Inductive message : Type :=
  | SizeMismatch           (* "Error, matrix size mismatch." *)
  | ErrorReport (e : R).   (* "Error: " << error *)

(* static double RMSE(MatrixXd dataOne, MatrixXd dataTwo); the value
   returned and the lines printed *)
Definition RMSE (dataOne dataTwo : MatrixXd) : outcome (R * seq message) :=
  if msize dataOne != msize dataTwo then Done (0, [:: SizeMismatch])
  else
    (* first take difference of the two arrays *)
    result <- sub dataOne dataTwo ;;
    (* create a container for the squares *)
    let squares := Zero (rows result) (cols result) in
    squares <-
      forM (iota 0 (rows result))
        (fun i squares =>
           forM (iota 0 (cols result))
             (fun j squares =>
                val <- coeff result i j ;;
                let newVal := val * val in
                poke squares i j newVal)
             squares)
        squares ;;
    (* vector for the sum of the rows *)
    sumSqrs <-
      forM (iota 0 (rows squares))
        (fun r sumSqrs => sum <- rowsum squares r ;; Done (rcons sumSqrs sum))
        [::] ;;
    (* get the square roots *)
    sqrts <-
      forM (iota 0 (size sumSqrs))
        (fun q sqrts =>
           s <- fetch OutOfRange sumSqrs q ;; Done (rcons sqrts (Num.sqrt s)))
        [::] ;;
    (* calculate rmse as the sum of square roots *)
    rmse <-
      forM (iota 0 (size sqrts))
        (fun x rmse => s <- fetch OutOfRange sqrts x ;; Done (rmse + s))
        0 ;;
    Done (rmse, [::]).

(* static MatrixXd applyTransformation(data, translation, rotation) *)
Definition applyTransformation (junk : nat -> nat -> R)
    (data translation rotation : MatrixXd) : outcome MatrixXd :=
  let trans := unset junk (rows data) (cols data) in
  let ones := Ones (rows data) 1 in
  trans <-
    (if (rows translation != rows data) || (cols translation != cols data) then
       if cols translation == 1%N then
         (* column vector *)
         forM (iota 0 (cols data))
           (fun i trans =>
              t <- coeff translation i 0 ;; set_col trans i (scale t ones))
           trans
       else if rows translation == 1%N then
         (* row vector *)
         forM (iota 0 (cols data))
           (fun i trans =>
              t <- coeff translation 0 i ;; set_col trans i (scale t ones))
           trans
       else Done trans
     else Done trans) ;;
  s <- add data trans ;;
  mul s rotation.

(** ** class ICP *)

Inductive PointType : Type := TWO_D | THREE_D.

Record ICPSettings : Type := {
  pointType : PointType;
  maxIterations : int
}.

(* the fields of the class; [iterations] is an int, and is lowered only
   while it is positive, so its 32-bit wrap-around never applies *)
Record ICP : Type := MkICP {
  mRef : MatrixXd;
  mTarget : MatrixXd;
  curRef : MatrixXd;
  solvedTransform : MatrixXd;
  solvedRotation : MatrixXd;
  transform : MatrixXd;
  lastTransform : MatrixXd;
  rotation : MatrixXd;
  lastRotation : MatrixXd;
  refPoints : seq Point;
  tarPoints : seq Point;
  closestPoints : seq Point;
  iterations : int
}.

Definition set_curRef (v : MatrixXd) (s : ICP) : ICP :=
  MkICP (mRef s) (mTarget s) v (solvedTransform s) (solvedRotation s)
    (transform s) (lastTransform s) (rotation s) (lastRotation s)
    (refPoints s) (tarPoints s) (closestPoints s) (iterations s).

Definition set_transform (v : MatrixXd) (s : ICP) : ICP :=
  MkICP (mRef s) (mTarget s) (curRef s) (solvedTransform s) (solvedRotation s)
    v (lastTransform s) (rotation s) (lastRotation s)
    (refPoints s) (tarPoints s) (closestPoints s) (iterations s).

Definition set_lastTransform (v : MatrixXd) (s : ICP) : ICP :=
  MkICP (mRef s) (mTarget s) (curRef s) (solvedTransform s) (solvedRotation s)
    (transform s) v (rotation s) (lastRotation s)
    (refPoints s) (tarPoints s) (closestPoints s) (iterations s).

Definition set_rotation (v : MatrixXd) (s : ICP) : ICP :=
  MkICP (mRef s) (mTarget s) (curRef s) (solvedTransform s) (solvedRotation s)
    (transform s) (lastTransform s) v (lastRotation s)
    (refPoints s) (tarPoints s) (closestPoints s) (iterations s).

Definition set_lastRotation (v : MatrixXd) (s : ICP) : ICP :=
  MkICP (mRef s) (mTarget s) (curRef s) (solvedTransform s) (solvedRotation s)
    (transform s) (lastTransform s) (rotation s) v
    (refPoints s) (tarPoints s) (closestPoints s) (iterations s).

Definition set_refPoints (v : seq Point) (s : ICP) : ICP :=
  MkICP (mRef s) (mTarget s) (curRef s) (solvedTransform s) (solvedRotation s)
    (transform s) (lastTransform s) (rotation s) (lastRotation s)
    v (tarPoints s) (closestPoints s) (iterations s).

Definition set_tarPoints (v : seq Point) (s : ICP) : ICP :=
  MkICP (mRef s) (mTarget s) (curRef s) (solvedTransform s) (solvedRotation s)
    (transform s) (lastTransform s) (rotation s) (lastRotation s)
    (refPoints s) v (closestPoints s) (iterations s).

Definition set_closestPoints (v : seq Point) (s : ICP) : ICP :=
  MkICP (mRef s) (mTarget s) (curRef s) (solvedTransform s) (solvedRotation s)
    (transform s) (lastTransform s) (rotation s) (lastRotation s)
    (refPoints s) (tarPoints s) v (iterations s).

Definition set_iterations (v : int) (s : ICP) : ICP :=
  MkICP (mRef s) (mTarget s) (curRef s) (solvedTransform s) (solvedRotation s)
    (transform s) (lastTransform s) (rotation s) (lastRotation s)
    (refPoints s) (tarPoints s) (closestPoints s) v.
+++
Aim of the exercise:
Lines holding "dataTwo": please count them in the data above and reply with the number alone.

Output of the task:
4